内部ユーザによる Web サーバ アクセス
図5-10 に、内部ユーザが外部の Web サーバにアクセスする例を示します。
図5-10 内部から外部
データが FWSM を通過する順序は、次のとおりです(図5-10を参照)。
1. 内部ネットワーク上のユーザが www.example.com に Web ページを要求します。
2. FWSM はパケットを受信し、必要に応じて送信元 MAC アドレスを MAC アドレス テーブルに追加します。新しいセッションなので、セキュリティ ポリシー(アクセス リスト、フィルタ、AAA)の条件に基づいて、そのパケットが許可されるかどうかを検証します。
マルチコンテキスト モードの場合、FWSM はまず固有のインターフェイスに応じてパケットを分類します。
3. FWSM がセッションの確立を記録します。
4. 宛先 MAC アドレスが MAC アドレス テーブルに含まれている場合、FWSM は外部インターフェイスからパケットを転送します。宛先 MAC アドレスは、アップストリーム ルータのアドレス 209.186.201.2 です。
宛先 MAC アドレスがFWSM のテーブルに含まれていない場合、FWSM は ARP 要求を送信し、ping を実行することによって、MAC アドレスを突き止めようとします。最初のパケットは廃棄されます。
5. Web サーバが要求に応答すると、FWSM は必要に応じて Web サーバ MAC アドレスを MAC アドレス テーブルに追加します。すでにセッションが確立されているので、パケットは新しい接続に伴うさまざまな検査をバイパスします。
6. FWSM が内部ユーザにパケットを転送します。
外部ユーザによる内部ネットワーク上の Web サーバ アクセス
図5-11 に、外部ユーザが内部の Web サーバにアクセスする例を示します。
図5-11 外部から内部
データが FWSM を通過する順序は、次のとおりです(図5-11を参照)。
1. 外部ネットワーク上のユーザが内部の Web サーバに Web ページを要求します。
2. FWSM はパケットを受信し、必要に応じて送信元 MAC アドレスを MAC アドレス テーブルに追加します。新しいセッションなので、セキュリティ ポリシー(アクセス リスト、フィルタ、AAA)の条件に基づいて、そのパケットが許可されるかどうかを検証します。
マルチコンテキスト モードの場合、FWSM はまず固有のインターフェイスに応じてパケットを分類します。
3. FWSM がセッションの確立を記録します。
4. 宛先 MAC アドレスが MAC アドレス テーブルに含まれている場合、FWSM は内部インターフェイスからパケットを転送します。宛先 MAC アドレスは、ダウンストリーム ルータのアドレス 209.186.201.1 です。
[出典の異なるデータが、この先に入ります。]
Lemma accepted_is_signed c secret env now used :
  (verify_callback c secret env now used).2 = inr tt ->
  cb_method c = CALLBACK_METHOD /\ cb_path c = CALLBACK_PATH /\ cb_query_string c = ""
  /\ in_window (header (cb_headers c) "X-Codestra-Timestamp") now
  /\ nonce_of c env ∉ used /\ signed_for c secret env.
Proof.
  rewrite verify_callback_ok, check_callback_ok, check_signature_ok. unfold received_material.
  intros ((Hne & Hm & Hp & Hq & Hv & Hi & Ha & He & Hs & Hb & Hw) & Hn & m & Hc & Hsig).
  rewrite Hm, Hp, Hv, Hi, Ha, He, Hs in Hc. split_and!; [done..|].
  destruct (sign_callback_defined _ secret _ _ _ _ _ _ _ Hc) as [hs Hhs]. exists hs. split; [done|].
  destruct (sign_callback_ok _ _ _ _ _ _ _ _ _ Hhs) as (m' & Hm' & ->). replace m' with m by congruence.
  unfold header_values, required. cbn [fmap list_fmap]. by rewrite Hv, Hi, Ha, Hb, Hsig, He, Hs.
Qed.

Lemma signed_is_accepted c secret env now used :
  cb_method c = CALLBACK_METHOD -> cb_path c = CALLBACK_PATH -> cb_query_string c = "" ->
  in_window (header (cb_headers c) "X-Codestra-Timestamp") now ->
  nonce_of c env ∉ used -> signed_for c secret env ->
  (verify_callback c secret env now used).2 = inr tt.
Proof.
  intros Hm Hp Hq Hw Hn (hs & (m & Hc & E)%sign_callback_ok & Hh).
  rewrite verify_callback_ok, check_callback_ok, check_signature_ok. unfold received_material.
  pose proof (canonical_nonempty _ _ Hc) as Hne. rewrite E in Hh.
  assert (Hall : Forall (fun v => v <> "") (header_values (cb_headers c))).
  { rewrite Hh. unfold values in Hne. cbn in Hne. rewrite !Forall_cons in *.
    assert (hmac_hex secret m <> "")
      by (pose proof (hmac_hex_format secret m) as [Hl _]; by destruct (hmac_hex secret m)).
    tauto. }
  unfold header_values in Hh, Hall. rewrite Forall_fmap in Hall. unfold required in Hh.
  cbn [fmap list_fmap] in Hh. injection Hh as Hv Hi Ha Hb Hsig He Hs.
  rewrite Hm, Hp, Hv, Hi, Ha, He, Hs. split_and!; try done. by exists m.
Qed.

(** C23. The verifier accepts exactly what the signer produces: a callback is
    accepted if and only if it is a POST to the results path without a query,
    its timestamp is an aware one within five minutes of now, its nonce was not
    used, and each required header is the one [sign_callback] computes for the
    same body, timestamp, nonce and idempotency key under the same secret and
    environment. *)
Theorem callback_accepted_iff c secret env now used :
  (verify_callback c secret env now used).2 = inr tt <->
  cb_method c = CALLBACK_METHOD /\ cb_path c = CALLBACK_PATH /\ cb_query_string c = ""
  /\ in_window (header (cb_headers c) "X-Codestra-Timestamp") now
  /\ nonce_of c env ∉ used /\ signed_for c secret env.
Proof.
  split; [apply accepted_is_signed|]. intros (? & ? & ? & ? & ? & ?). by apply signed_is_accepted.
Qed.

(** The verifier of one environment over a run of callbacks, each arriving at
    its own time. *)
Definition verify_all (secret : list N) (env : string) (l : list (callback * Z))
    (used : gset nonce_key) : gset nonce_key :=
  fold_left (fun used x => (verify_callback x.1 secret env x.2 used).1) l used.

Lemma used_nonce_stays secret env l used k : k ∈ used -> k ∈ verify_all secret env l used.
Proof.
  revert used. induction l as [|x l IH]; intros used Hk; [done|]. apply IH.
  cbn. destruct (check_callback _ _ _ ;; _); set_solver.
Qed.

Lemma used_nonce_refused c secret env now used :
  nonce_of c env ∈ used ->
  exists e, verify_callback c secret env now used = (used, inl e)
    /\ (check_callback c env now = inr tt ->
        e = CallbackAuthenticationError "reused callback nonce").
Proof.
  intros Hin. unfold LeadCallbackAuth.verify_callback. destruct (check_callback c env now) as [e|[]].
  - exists e. by split.
  - rewrite bool_decide_false by (intros Hn; by apply Hn). by eexists.
Qed.

(** C24. A signed callback is accepted, once: the headers [sign_callback]
    returns for the results path, delivered with the body they sign within five
    minutes of their timestamp and with a fresh nonce, are accepted; after any
    run of further callbacks the same delivery is refused as reused while its
    timestamp is still in the window, whatever the body and the key a callback
    with that nonce carries. *)
Theorem signed_callback_accepted_once body secret ts non key env hs now used :
  sign_callback body secret ts non key env CALLBACK_METHOD CALLBACK_PATH = inr hs ->
  in_window ts now -> (env, CALLBACK_SCOPE, CALLBACK_PATH, non) ∉ used ->
  let c := mkCallback CALLBACK_METHOD CALLBACK_PATH "" body hs in
  let after := {[(env, CALLBACK_SCOPE, CALLBACK_PATH, non)]} ∪ used in
  verify_callback c secret env now used = (after, inr tt)
  /\ (forall l later, in_window ts later ->
        let used' := verify_all secret env l after in
        verify_callback c secret env later used'
        = (used', inl (CallbackAuthenticationError "reused callback nonce")))
  /\ (forall l later c',
        cb_path c' = CALLBACK_PATH -> header (cb_headers c') "X-Codestra-Nonce" = non ->
        exists e, (verify_callback c' secret env later (verify_all secret env l after)).2 = inl e).
Proof.
  intros Hsig Hw Hn c after. destruct (sign_callback_ok _ _ _ _ _ _ _ _ _ Hsig) as (m & Hm & Hh).
  pose proof Hh as Hv. unfold header_values, required in Hv. cbn [fmap list_fmap] in Hv.
  injection Hv as Hv1 Hv2 Hv3 Hv4 Hv5 Hv6 Hv7 Hv8 Hv9 Hv10.
  assert (Hnonce : nonce_of c env = (env, CALLBACK_SCOPE, CALLBACK_PATH, non))
    by (unfold nonce_of, c; cbn [cb_path cb_headers]; by rewrite Hv5).
  assert (Hok : forall later u, in_window ts later -> nonce_of c env ∉ u ->
    (verify_callback c secret env later u).2 = inr tt).
  { intros later u Hl Hu. apply signed_is_accepted; [done..| |done|]; unfold signed_for, c;
      cbn [cb_headers cb_body]; rewrite Hv4; [done|]. rewrite Hv5, Hv8. by exists hs. }
  split_and!.
  - assert (H := Hok now used Hw). rewrite Hnonce in H. specialize (H Hn).
    revert H. unfold LeadCallbackAuth.verify_callback. cbn [snd]. intros ->. by rewrite Hnonce.
  - intros l later Hl used'.
    destruct (used_nonce_refused c secret env later used') as (e & -> & He).
    { rewrite Hnonce. apply used_nonce_stays. set_solver. }
    rewrite He; [done|]. specialize (Hok later ∅ Hl ltac:(set_solver)).
    by apply verify_callback_ok in Hok as [? _].
  - intros l later c' Hp Hc'. destruct (used_nonce_refused c' secret env later
      (verify_all secret env l after)) as (e & -> & _); [|by exists e].
    unfold nonce_of. rewrite Hp, Hc'. apply used_nonce_stays. set_solver.
Qed.
End accepted.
宛先 MAC アドレスがFWSM のテーブルに含まれていない場合、FWSM は ARP 要求を送信し、ping を実行することによって、MAC アドレスを突き止めようとします。最初のパケットは廃棄されます。
5. Web サーバが要求に応答すると、FWSM は必要に応じて Web サーバ MAC アドレスを MAC アドレス テーブルに追加します。すでにセッションが確立されているので、パケットは新しい接続に伴うさまざまな検査をバイパスします。
6. FWSM が外部ユーザにパケットを転送します。
外部ユーザによる内部ホストへのアクセス試行
図5-12 に、外部ユーザから内部ネットワーク上のホストにアクセスを試みる例を示します。
図5-12 外部から内部
データが FWSM を通過する順序は、次のとおりです(図5-12を参照)。
1. 外部ネットワーク上のユーザが内部ホストにアクセスしようとしています。
2. FWSM はパケットを受信し、必要に応じて送信元 MAC アドレスを MAC アドレス テーブルに追加します。新しいセッションなので、セキュリティ ポリシー(アクセス リスト、フィルタ、AAA)の条件に基づいて、そのパケットが許可されるかどうかを検証します。
マルチコンテキスト モードの場合、FWSM はまず固有のインターフェイスに応じてパケットを分類します。
3. パケットが拒否され、FWSM がパケットを廃棄します。
4. 外部ユーザが内部ネットワークの攻撃を試みている場合、FWSM はさまざまなテクノロジーを駆使し、確立済みのセッションに対してパケットが有効かどうかを判別します。